The long term objective of this research proposal is to better understand hepatic nutrient sensing and its effects on cellular metabolism and insulin sensitivity. Hepatocytes exposed to a hyperglycemic environment in vitro and in vivo show evidence of lipid accumulation, inflammation, and insulin resistance independent of hormonal factors. The mechanism by which this occurs is not completely understood, despite the fact that it may play a key role in the pathological response to chronic hyperglycemia associated with type 2 diabetes. Two proteins that stand out as candidates for the study of this process are SIRT1 and AMPK. SIRT1 belongs to the sirtuin family of redox-sensitive deacetylases that can be activated by fasting and are thought to account for the increased longevity associated with caloric restriction. AMP-activated protein kinase (AMPK) is a fuel-sensing molecule that increases ATP production and decreases ATP consumption during periods of fasting or exercise. Decreases in AMPK activity have been described in various animal models with insulin resistance, and increasing glucose concentration has been shown to decrease the abundance of both AMPK and SIRT1 in cultured hepatocytes. Conversely, activators of both SIRT1 and AMPK have been shown to increase insulin sensitivity in vitro and in vivo. The seemingly parallel activity of these molecules and their inherent similarities in sensing fuel supply and regulating cellular metabolism suggests that substantial cross-talk may exist between them. Accordingly, the goal of this research proposal is to test the hypothesis that SIRT1 regulates AMPK in response to fluctuations in hepatic glucose concentration and/or redox state. Cultured hepatoma cells (HepG2) will be used in Aim 1 to confirm previous observations regarding parallel SIRT1 and AMPK activity, to assess their relation to changes in cytosolic redox state, and to determine whether AMPK activation in certain settings is dependent on SIRT1 activity.

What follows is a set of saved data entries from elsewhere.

(* ===== verification/BufPageIndex.v ===== *)
(** Deleting and replacing items on index pages. *)

From S2P Require Import Prelude BufPage BufPageSpec BufPageAdd BufPageCompact BufPageRepair.
Local Open Scope Z_scope.
Local Open Scope pg_scope.

Lemma adjust_items_spec n delta test p : 0 <= n ->
  let q := adjust_items n delta test p in
  (pd_lower q = pd_lower p /\ pd_upper q = pd_upper p /\ pd_special q = pd_special p /\ pd_flags q = pd_flags p
   /\ pd_data q = pd_data p)
  /\ forall i, pd_linp q i = if (1 <=? i) && (i <=? n) && test (pd_linp p i)
                            then set_lp_off (lp_off (pd_linp p i) + delta) (pd_linp p i) else pd_linp p i.
Proof.
  intros Hn. unfold adjust_items.
  pose (P := fun k (q : Page) =>
    (pd_lower q = pd_lower p /\ pd_upper q = pd_upper p /\ pd_special q = pd_special p /\ pd_flags q = pd_flags p
     /\ pd_data q = pd_data p)
    /\ forall i, pd_linp q i = if (1 <=? i) && (i <? k) && test (pd_linp p i)
                              then set_lp_off (lp_off (pd_linp p i) + delta) (pd_linp p i) else pd_linp p i).
  match goal with |- context [for_offsets _ ?b _] => pose proof (for_offsets_ind P n b p Hn) as HI end.
  destruct HI as [H1 H2].
  - split; [done|]. intros i. destruct (Z.leb_spec 1 i), (Z.ltb_spec i 1); simpl; (done || lia).
  - intros k q Hk [Hh Hl]. unfold PageGetItemId.
    assert (Ek : pd_linp q k = pd_linp p k) by (rewrite Hl, Z.ltb_irrefl, andb_false_r; done). rewrite Ek.
    destruct (test (pd_linp p k)) eqn:Et; (split; [done|]); intros i.
    + simpl. destruct (Z.eqb_spec i k) as [->|Hne].
      * destruct (Z.leb_spec 1 k), (Z.ltb_spec k (k + 1)); try lia. simpl. by rewrite Et.
      * rewrite Hl. destruct (Z.ltb_spec i k), (Z.ltb_spec i (k + 1)); (done || lia).
    + rewrite Hl. destruct (decide (i = k)) as [->|Hne]; [by rewrite Et, !andb_false_r|].
      destruct (Z.ltb_spec i k), (Z.ltb_spec i (k + 1)); (done || lia).
  - split; [done|]. intros i. rewrite H2. destruct (Z.ltb_spec i (n + 1)), (Z.leb_spec i n); (done || lia).
Qed.

(** The same loop, left out for an empty page. *)
Lemma adjusted n delta test p : 0 <= n -> pd_lower p = 24 + 4 * n ->
  let q := if PageIsEmpty p then p else adjust_items n delta test p in
  (pd_lower q = pd_lower p /\ pd_upper q = pd_upper p /\ pd_special q = pd_special p /\ pd_flags q = pd_flags p
   /\ pd_data q = pd_data p)
  /\ forall i, 1 <= i <= n -> pd_linp q i = if test (pd_linp p i) then set_lp_off (lp_off (pd_linp p i) + delta) (pd_linp p i) else pd_linp p i.
Proof.
  intros Hn El. unfold PageIsEmpty, SizeOfPageHeaderData. destruct (Z.leb_spec (pd_lower p) 24); [split; [done|]; intros i Hi; lia|].
  destruct (adjust_items_spec n delta test p Hn) as [Hh Hadj]. split; [done|]. intros i Hi. rewrite Hadj.
  destruct (Z.leb_spec 1 i), (Z.leb_spec i n); (done || lia).
Qed.

(** ** Moving the items below one item

    The items in front of item [m] move by [delta], which closes the item's place or
    changes its size. *)
Section shift.
Context {bs : block_size} {Hb : block_ok bs}.
Context (p : Page) (m delta : Z).
Let tup := pd_linp p m.
Let offset := lp_off tup.
Let al := MAXALIGN (lp_len tup).
Hypothesis Hv : valid p.
Hypothesis Hm : 1 <= m <= nline p.
Hypothesis Hst : stored tup.
Hypothesis Hd8 : (8 | delta).
Hypothesis Hdelta : delta <= al.
Hypothesis Hroom : 24 <= pd_upper p + delta.

Definition moved (lp : ItemIdData) : ItemIdData :=
  if ItemIdHasStorage lp && (lp_off lp <=? offset) then mk_lp (lp_off lp + delta) (lp_flags lp) (lp_len lp) else lp.

(** The bytes after the move; those of the item itself may be anything. *)
Definition shifted (d : Z -> Z) : Prop :=
  forall i, (pd_upper p + delta <= i < offset + delta -> d i = pd_data p (i - delta))
            /\ (offset + al <= i -> d i = pd_data p i).

Lemma tup_ok : in_u 15 offset /\ in_u 15 (lp_len tup) /\ lp_flags tup <> LP_UNUSED /\ pd_upper p <= offset /\ (8 | offset)
  /\ offset + al <= pd_special p /\ 0 < al.
Proof.
  destruct (v_item _ Hv m Hm) as (H1 & H2 & H3). destruct (H3 Hst) as (H4 & H5 & H6 & H7). unfold lp_end in H7.
  pose proof (MAXALIGN_spec (lp_len tup)). unfold stored, in_u in *. fold tup in H1, H2, H3, H4, H5, H6, H7. unfold al, offset.
  repeat split; (done || lia).
Qed.

(** Another item lies in front or behind. *)
Lemma shift_sides j : 1 <= j <= nline p -> j <> m -> stored (pd_linp p j) ->
  (lp_off (pd_linp p j) <= offset /\ lp_end (pd_linp p j) <= offset)
  \/ (offset < lp_off (pd_linp p j) /\ offset + al <= lp_off (pd_linp p j)).
Proof.
  intros Hj Hne Hs. destruct (v_apart _ Hv j m Hj Hm Hne Hs Hst) as [H|H]; fold tup offset al in H.
  - left. pose proof (v_item _ Hv j Hj) as (_ & H2 & _). pose proof (MAXALIGN_spec (lp_len (pd_linp p j))).
    unfold lp_end, in_u in *. fold offset in H. lia.
  - right. unfold lp_end in H. fold offset al in H. pose proof tup_ok. lia.
Qed.

Lemma moved_cases j : 1 <= j <= nline p -> j <> m -> stored (pd_linp p j) ->
  (moved (pd_linp p j) = mk_lp (lp_off (pd_linp p j) + delta) (lp_flags (pd_linp p j)) (lp_len (pd_linp p j))
     /\ lp_end (pd_linp p j) <= offset)
  \/ (moved (pd_linp p j) = pd_linp p j /\ offset + al <= lp_off (pd_linp p j)).
Proof.
  intros Hj Hne Hs. unfold moved, ItemIdHasStorage. unfold stored in Hs. destruct (Z.eqb_spec (lp_len (pd_linp p j)) 0); [done|]. simpl.
  destruct (shift_sides j Hj Hne Hs) as [[H1 H2]|[H1 H2]]; destruct (Z.leb_spec (lp_off (pd_linp p j)) offset); (lia || auto).
Qed.

Lemma moved_ok j : 1 <= j <= nline p -> j <> m -> lp_ok (pd_upper p + delta) (pd_special p) (moved (pd_linp p j)).
Proof.
  intros Hj Hne. destruct (v_item _ Hv j Hj) as (H1 & H2 & H3). pose proof tup_ok as (T1 & T2 & T3 & T4 & T5 & T6 & T7).
  pose proof (valid_bounds p Hv) as Hbd.
  destruct (decide (lp_len (pd_linp p j) = 0)) as [E|Hs].
  - unfold moved, ItemIdHasStorage. rewrite E. simpl. split; [done|]. split; [done|]. intros Hs. by destruct Hs.
  - destruct (H3 Hs) as (H4 & H5 & H6 & H7). pose proof (MAXALIGN_spec (lp_len (pd_linp p j))).
    destruct (moved_cases j Hj Hne Hs) as [[-> Hend]|[-> Habove]]; unfold lp_ok, lp_end, in_u in *; simpl.
    + split; [lia|]. split; [done|]. intros _. split; [done|]. split; [lia|]. split; [by apply Z.divide_add_r|lia].
    + split; [done|]. split; [done|]. intros _. split; [done|]. split; [lia|]. split; [done|lia].
Qed.

Lemma moved_apart i j : 1 <= i <= nline p -> 1 <= j <= nline p -> i <> m -> j <> m -> i <> j ->
  stored (pd_linp p i) -> stored (pd_linp p j) -> apart (moved (pd_linp p i)) (moved (pd_linp p j)).
Proof.
  intros Hi Hj Him Hjm Hij Hsi Hsj. pose proof (v_apart _ Hv i j Hi Hj Hij Hsi Hsj) as Hap. pose proof tup_ok as (_ & _ & _ & _ & _ & _ & T7).
  destruct (moved_cases i Hi Him Hsi) as [[-> Hei]|[-> Hei]], (moved_cases j Hj Hjm Hsj) as [[-> Hej]|[-> Hej]];
    unfold apart, lp_end in *; simpl; lia.
Qed.

Lemma moved_slot d j : shifted d -> 1 <= j <= nline p -> j <> m -> slot_of d (moved (pd_linp p j)) = slot_at p j.
Proof.
  intros Hd Hj Hne. unfold slot_at. destruct (v_item _ Hv j Hj) as (_ & H2 & H3).
  destruct (decide (lp_len (pd_linp p j) = 0)) as [E|Hs].
  - unfold moved, ItemIdHasStorage. rewrite E. simpl. apply slot_kept. intros; lia.
  - destruct (H3 Hs) as (_ & H5 & _). pose proof (MAXALIGN_spec (lp_len (pd_linp p j))).
    destruct (moved_cases j Hj Hne Hs) as [[-> Hend]|[-> Habove]]; unfold lp_end in *; apply slot_moved; try done.
    + simpl. intros k Hk. destruct (Hd (lp_off (pd_linp p j) + delta + k)) as [-> _]; [f_equal; lia|lia].
    + intros k Hk. destruct (Hd (lp_off (pd_linp p j) + k)) as [_ ->]; [done|lia].
Qed.

(** What remains of the item: nothing, or a new item in the place that is left. *)
Definition hole_ok (lp : ItemIdData) : Prop :=
  in_u 15 (lp_off lp) /\ in_u 15 (lp_len lp) /\
  (stored lp -> lp_flags lp <> LP_UNUSED /\ offset + delta <= lp_off lp /\ (8 | lp_off lp) /\ lp_end lp <= offset + al).

(** A page made of moved items, [o] telling which, and of [r], which is new. *)
Lemma shift_valid p' n r o :
  0 <= n -> pd_lower p' = 24 + 4 * n -> pd_upper p' = pd_upper p + delta -> pd_special p' = pd_special p ->
  shifted (pd_data p') -> 24 + 4 * n <= pd_upper p + delta ->
  (forall i, 1 <= i <= n -> i <> r -> 1 <= o i <= nline p /\ o i <> m /\ pd_linp p' i = moved (pd_linp p (o i))) ->
  (forall i j, 1 <= i <= n -> 1 <= j <= n -> i <> r -> j <> r -> i <> j -> o i <> o j) ->
  (1 <= r <= n -> hole_ok (pd_linp p' r)) ->
  valid p' /\ nline p' = n /\ forall i, 1 <= i <= n -> i <> r -> slot_at p' i = slot_at p (o i).
Proof.
  intros Hn0 El Eu Es Hd Hfit Ho Hinj Hr. assert (En : nline p' = n) by (apply nline_of_lower; done).
  pose proof tup_ok as (T1 & T2 & T3 & T4 & T5 & T6 & T7).
  assert (Hms : forall i, 1 <= i <= n -> i <> r -> stored (pd_linp p' i) -> stored (pd_linp p (o i))).
  { intros i Hi Hne Hs. destruct (Ho i Hi Hne) as (_ & _ & E). rewrite E in Hs. unfold moved in Hs. destruct (_ && _); done. }
  split; [|split; [done|]].
  - split; rewrite ?En, ?El, ?Eu, ?Es; try apply Hv; try lia.
    + apply Z.divide_add_r; [apply Hv|done].
    + intros i Hi. destruct (decide (i = r)) as [->|Hne].
      * destruct (Hr Hi) as (H1 & H2 & H3). split; [done|]. split; [done|]. intros Hs. destruct (H3 Hs) as (? & ? & ? & ?).
        split; [done|]. split; [lia|]. split; [done|lia].
      * destruct (Ho i Hi Hne) as (H1 & H2 & ->). by apply moved_ok.
    + assert (Hside : forall i, 1 <= i <= n -> i <> r -> 1 <= r <= n -> stored (pd_linp p' i) -> stored (pd_linp p' r) ->
                apart (pd_linp p' i) (pd_linp p' r)).
      { intros i Hi Hne Hrn Hs Hsr. pose proof (Hms i Hi Hne Hs) as Hso. destruct (Ho i Hi Hne) as (H1 & H2 & E). rewrite E.
        destruct (Hr Hrn) as (_ & _ & H3). destruct (H3 Hsr) as (_ & H4 & _ & H5).
        destruct (moved_cases (o i) H1 H2 Hso) as [[-> Hend]|[-> Habove]]; unfold apart, lp_end in *; simpl; lia. }
      intros i j Hi Hj Hij Hsi Hsj. destruct (decide (i = r)) as [->|Hir].
      { destruct (Hside j Hj ltac:(lia) Hi Hsj Hsi); [right|left]; done. }
      destruct (decide (j = r)) as [->|Hjr]; [by apply Hside|].
      pose proof (Hms i Hi Hir Hsi). pose proof (Hms j Hj Hjr Hsj).
      destruct (Ho i Hi Hir) as (H1 & H2 & ->), (Ho j Hj Hjr) as (H3 & H4 & ->). by apply moved_apart; auto.
  - intros i Hi Hne. destruct (Ho i Hi Hne) as (H1 & H2 & E). unfold slot_at at 1. rewrite E. by apply moved_slot.
Qed.
End shift.

(** ** Deletion *)

(** The abstract operations: the slot disappears, becomes free, or gets new bytes. *)
Definition remove_slot (k : nat) (l : list slot) : list slot := take k l ++ drop (S k) l.

Definition size_at (a : apage) (k : nat) : Z := from_option slot_size 0 (a_slots a !! k).

Definition delete_spec (off : Z) (a : apage) : apage :=
  let k := Z.to_nat (off - 1) in
  mk_apage (remove_slot k (a_slots a)) (a_free a + sizeof_ItemIdData + size_at a k) (a_hint a) (a_room a).

(** The last line pointer is given up, any other one kept as a free slot. *)
Definition free_spec (off : Z) (a : apage) : apage :=
  let k := Z.to_nat (off - 1) in
  if off =? Z.of_nat (length (a_slots a))
  then mk_apage (take k (a_slots a)) (a_free a + sizeof_ItemIdData + size_at a k) (a_hint a) (a_room a)
  else mk_apage (<[k := Free]> (a_slots a)) (a_free a + size_at a k) (a_hint a) (a_room a).

Definition overwrite_spec (off : Z) (item : list Z) (a : apage) : bool * apage :=
  let k := Z.to_nat (off - 1) in
  let need := MAXALIGN (Z.of_nat (length item)) in
  if size_at a k + a_free a <? need then (false, a)
  else (true, mk_apage (<[k := match a_slots a !! k with Some (Stored flags _) => Stored flags item | _ => Free end]> (a_slots a))
                (a_free a + size_at a k - need) (a_hint a) (a_room a)).

Lemma remove_slot_lookup k l i : (k < length l)%nat -> remove_slot k l !! i = if (i <? k)%nat then l !! i else l !! S i.
Proof.
  intros Hk. unfold remove_slot. assert (E : length (take k l) = k) by (rewrite length_take; lia).
  destruct (Nat.ltb_spec i k); [by rewrite lookup_app_l, lookup_take_lt by lia|].
  rewrite lookup_app_r by lia. rewrite E, lookup_drop. f_equal. lia.
Qed.

Lemma length_remove_slot k l : (k < length l)%nat -> length (remove_slot k l) = (length l - 1)%nat.
Proof. intros Hk. unfold remove_slot. rewrite length_app, length_take, length_drop. lia. Qed.

Section delete.
Context {bs : block_size} {Hb : block_ok bs}.
Context (p : Page) (m : Z).
Let tup := pd_linp p m.
Let offset := lp_off tup.
Let al := MAXALIGN (lp_len tup).
Hypothesis Hv : valid p.
Hypothesis Hm : 1 <= m <= nline p.
Hypothesis Hst : stored tup.

Lemma stored_not_bad : bad_item p offset (lp_len tup) = false.
Proof.
  pose proof (tup_ok p m Hv Hm Hst) as (_ & _ & _ & H1 & H2 & H3 & _). fold tup offset al in H1, H2, H3.
  pose proof (MAXALIGN_spec (lp_len tup)). unfold al in *. unfold bad_item. rewrite (proj2 (aligned_test _) H2).
  destruct (Z.ltb_spec offset (pd_upper p)), (Z.ltb_spec (pd_special p) (offset + lp_len tup)); (done || lia).
Qed.

Lemma size_at_tup : size_at (abs p) (Z.to_nat (m - 1)) = al.
Proof.
  unfold size_at. simpl. rewrite slots_get by lia. simpl. rewrite (slot_size_at p Hv m Hm). by rewrite decide_True.
Qed.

Aim 2 will explore the hypothesis that SIRT1 activates AMPK via modulation of the AMPK kinase LKB1 by assessing LKB1 deacetylation and activation in HepG2 cells incubated with known SIRT1 and AMPK activators.
Aim 3 will examine whether prevention of insulin resistance by AMPK activation is associated with and/or requires activation of SIRT1 or LKB1. Lastly, Aim 4 will explore whether the in vitro observations are confirmed in vivo by studying the effect of glucose infusions on SIRT1, LKB1, and AMPK activity in rat liver. This research will further the understanding of how high blood glucose may adversely affect liver function in patients with diabetes. It could also lead to new therapeutic strategies to prevent diabetic complications.

National Institute of Health (NIH)
National Institute of Diabetes and Digestive and Kidney Diseases (NIDDK)
Individual Predoctoral NRSA for M.D./Ph.D. Fellowships (ADAMHA) (F30)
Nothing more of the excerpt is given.